■ REQUIREMENT ■
From the first line of the records through the line containing "The instructions of", retype every line exactly and nothing else.
[[ MATERIAL PROVIDED open ]]
(* ===== verification/SplitTaskSemantics.v ===== *)
(** * The calls of a split task compute its results (task_splitter.cc)

    The instructions of a task mean functions of the values of their operands, as in
    FusionSemantics.v.  The new calls, evaluated in order, have results, and every element
    of the task is replaced by an element with its value. *)
From S2P Require Import Prelude Hlo Instruction Partition Grouper GrouperSemantics GrouperBuild Fusion FusionSemantics SplitTask SplitTaskFacts.
Local Open Scope Z_scope.

(** ** Evaluation *)
Section evaluation.
Context {I V : Type} `{EqDecision I, !Countable I} (sem : I -> list V -> V) (val : I -> V).
Implicit Types (outs : list (list V)) (v : Value I) (s : Subtask I).

Definition value outs v : option V :=
  match v with Original i => Some (val i) | Element n k => l ← outs !! n; l !! Z.to_nat k end.

(** The results of a call, after those of the calls before it. *)
Definition eval_subtask outs s : option (list (list V)) :=
  args ← mapM (value outs) (subtask_operands s);
  vals ← eval_log sem args (subtask_log s);
  rs ← mapM (vals !!.) (subtask_roots s);
  Some (outs ++ [rs]).

Definition eval_subtasks (l : list (Subtask I)) : option (list (list V)) :=
  foldl (fun acc s => outs ← acc; eval_subtask outs s) (Some []) l.
(* ===== verification/PjrtClientFacts.v ===== *)
(** * The parameters and outputs of a program (mm_pjrt_client.cc)

    [CreateTasks] describes every parameter and every output of the program as the stores
    of its operations have them. *)
From S2P Require Import Prelude Hlo Instruction Partition Sharding Utils BufferAlias BufferSafety TaskScheduler TaskSchedulerFacts TaskSchedulerRun TaskExecution ZukuContext PjrtExecutable PjrtClient.
Local Open Scope Z_scope.

Section collect.
Context {C A D HS L : Type} `{!DeviceListApi D, !HloShardingApi HS, !CompiledTask (SpmdModule C A HS)}.
Context (shape_layout : Shape -> L) (parameter_layout result_layout : SpmdModule C A HS -> Z -> L).
Context (module_num_parameters : SpmdModule C A HS -> nat) (MakePartitionedShape : Shape -> HS -> Shape).
Context (HasPartialReplication : HS -> bool).
Abbreviation Store := (Store D HS).
Abbreviation Operation := (MpmdOperation C A D HS).
Abbreviation input_sharding := (input_sharding (D := D) (HS := HS) HasPartialReplication).
Abbreviation collect_operation :=
  (collect_operation shape_layout parameter_layout result_layout module_num_parameters MakePartitionedShape HasPartialReplication).
Implicit Types (store input output : Store) (op : Operation) (ops : list Operation).

(** ** Entries of the vectors *)

Inductive Entry :=
  | ParameterSharding (sharding : OpSharding)
  | ParameterLayout (layout : L)
  | RootSharding (sharding : OpSharding)
  | OutputLayout (layout : L)
  | OutputShape (shape : Shape).

Definition has_entry (c : Collected L) (k : nat) (e : Entry) : Prop :=
  match e with
  | ParameterSharding sharding => c_parameter_shardings c !! k = Some sharding
  | ParameterLayout layout => c_parameter_layouts c !! k = Some layout
  | RootSharding sharding => c_root_shardings c !! k = Some sharding
  | OutputLayout layout => c_output_layouts c !! k = Some layout
  | OutputShape shape => c_output_shapes c !! k = Some shape
  end.

(** Entries of the same vector. *)
Definition same_kind (e e' : Entry) : bool :=
  match e, e' with
  | ParameterSharding _, ParameterSharding _ | ParameterLayout _, ParameterLayout _ | RootSharding _, RootSharding _
  | OutputLayout _, OutputLayout _ | OutputShape _, OutputShape _ => true
  | _, _ => false
  end.

Record sizes (params roots : nat) (c : Collected L) : Prop := {
  sz_parameters : length (c_parameter_shardings c) = params /\ length (c_parameter_layouts c) = params;
  sz_roots : length (c_root_shardings c) = roots /\ length (c_output_layouts c) = roots /\ length (c_output_shapes c) = roots;
}.

(** [W] are the entries that have been written: a place holds one of those written to it. *)
Record describes (params roots : nat) (W : nat -> Entry -> Prop) (c : Collected L) : Prop := {
  ds_sizes : sizes params roots c;
  ds_entry : forall k e e', W k e -> has_entry c k e' -> same_kind e e' = true -> W k e';
}.

Section sized.
Context (params roots : nat).
Abbreviation describes := (describes params roots).

Lemma describes_ext W W' c : (forall k e, W k e <-> W' k e) -> describes W c -> describes W' c.
Proof. intros HW [H1 H2]. split; [done|]. intros k e e' He. apply HW in He. intros H' Hs. apply HW. by eapply H2. Qed.
Lemma enroll_success_invariant_witness :
  let w' := snd (enroll (H := collaborators) five_frames empty_store) in
  let metadata :=
    map snd (accepted (fst (frame_outcomes (H := collaborators) five_frames
                              empty_store))) in
  (5 <= 5)%Z
  /\ 5%Z = len metadata
  /\ (5 + len (reported_errors None) = len five_frames)%Z
  /\ is_enrolled w' = (true, w')
  /\ (exists rows, load_embeddings w' = (Some (Arr2 rows), w')
                   /\ len rows = 5%Z)
  /\ (exists doc, load_metadata w' = (Some doc, w')
                  /\ md_count doc = 5%Z /\ md_frames doc = metadata).
Proof.
  apply (enroll_success_invariant (H := collaborators) five_frames
           empty_store _ "Successfully enrolled 5 face embeddings").
  vm_compute. reflexivity.
Defined.

Lemma status_after_enroll_witness :
  exists now,
    Admin.get_status (snd (enroll (H := collaborators) five_frames empty_store))
    = (Admin.SuccessResponse "Status retrieved successfully"
         (Some {| Admin.enrolled := true;
                  Admin.embeddings_count := Some 5%Z;
                  Admin.metadata :=
                    Some {| Admin.sm_version := "1.0";
                            Admin.sm_timestamp := now;
                            Admin.sm_count := 5%Z |} |}),
       snd (enroll (H := collaborators) five_frames empty_store)).
Proof.
  apply (status_after_enroll (H := collaborators) five_frames empty_store _
           "Successfully enrolled 5 face embeddings" 5%Z
           (map snd (accepted (fst (frame_outcomes (H := collaborators)
                                      five_frames empty_store))))
           None).
  vm_compute. reflexivity.
Defined.

Lemma unreadable_embeddings_reported_witness :
  is_enrolled corrupt_store = (true, corrupt_store)
  /\ verify (H := collaborators) "ab" corrupt_store
     = (HTTPException 500 "Failed to load stored embeddings", corrupt_store)
  /\ exists data,
       Admin.get_status corrupt_store
       = (Admin.SuccessResponse "Status retrieved successfully" (Some data),
          corrupt_store)
       /\ Admin.enrolled data = true
       /\ Admin.embeddings_count data = None.
Proof.
  apply (unreadable_embeddings_reported (H := collaborators) "ab"
           (list_byte_of_string "ab") corrupt_store); reflexivity.
Defined.


Lemma orphan_file_is_not_enrolled_witness :
  is_enrolled orphan_store = (false, orphan_store)
  /\ Admin.delete_enrollment orphan_store
     = (Admin.HTTPException 404 "No enrollment found to delete", orphan_store)
  /\ verify (H := collaborators) "ab" orphan_store
     = (HTTPException 400
          "No enrollment found. Please enroll a face first.", orphan_store)
  /\ Admin.get_status orphan_store
     = (Admin.SuccessResponse "Status retrieved successfully"
          (Some {| Admin.enrolled := false;
                   Admin.embeddings_count := None;
                   Admin.metadata := None |}), orphan_store).
Proof.
  apply (orphan_file_is_not_enrolled (H := collaborators) "ab" orphan_store).
  unfold orphaned. simpl. discriminate.
Defined.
[[ MATERIAL PROVIDED closed ]]
■ OUTPUT ■
(* ===== verification/SplitTaskSemantics.v ===== *)
(** * The calls of a split task compute its results (task_splitter.cc)

    The instructions of a task mean functions of the values of their operands, as in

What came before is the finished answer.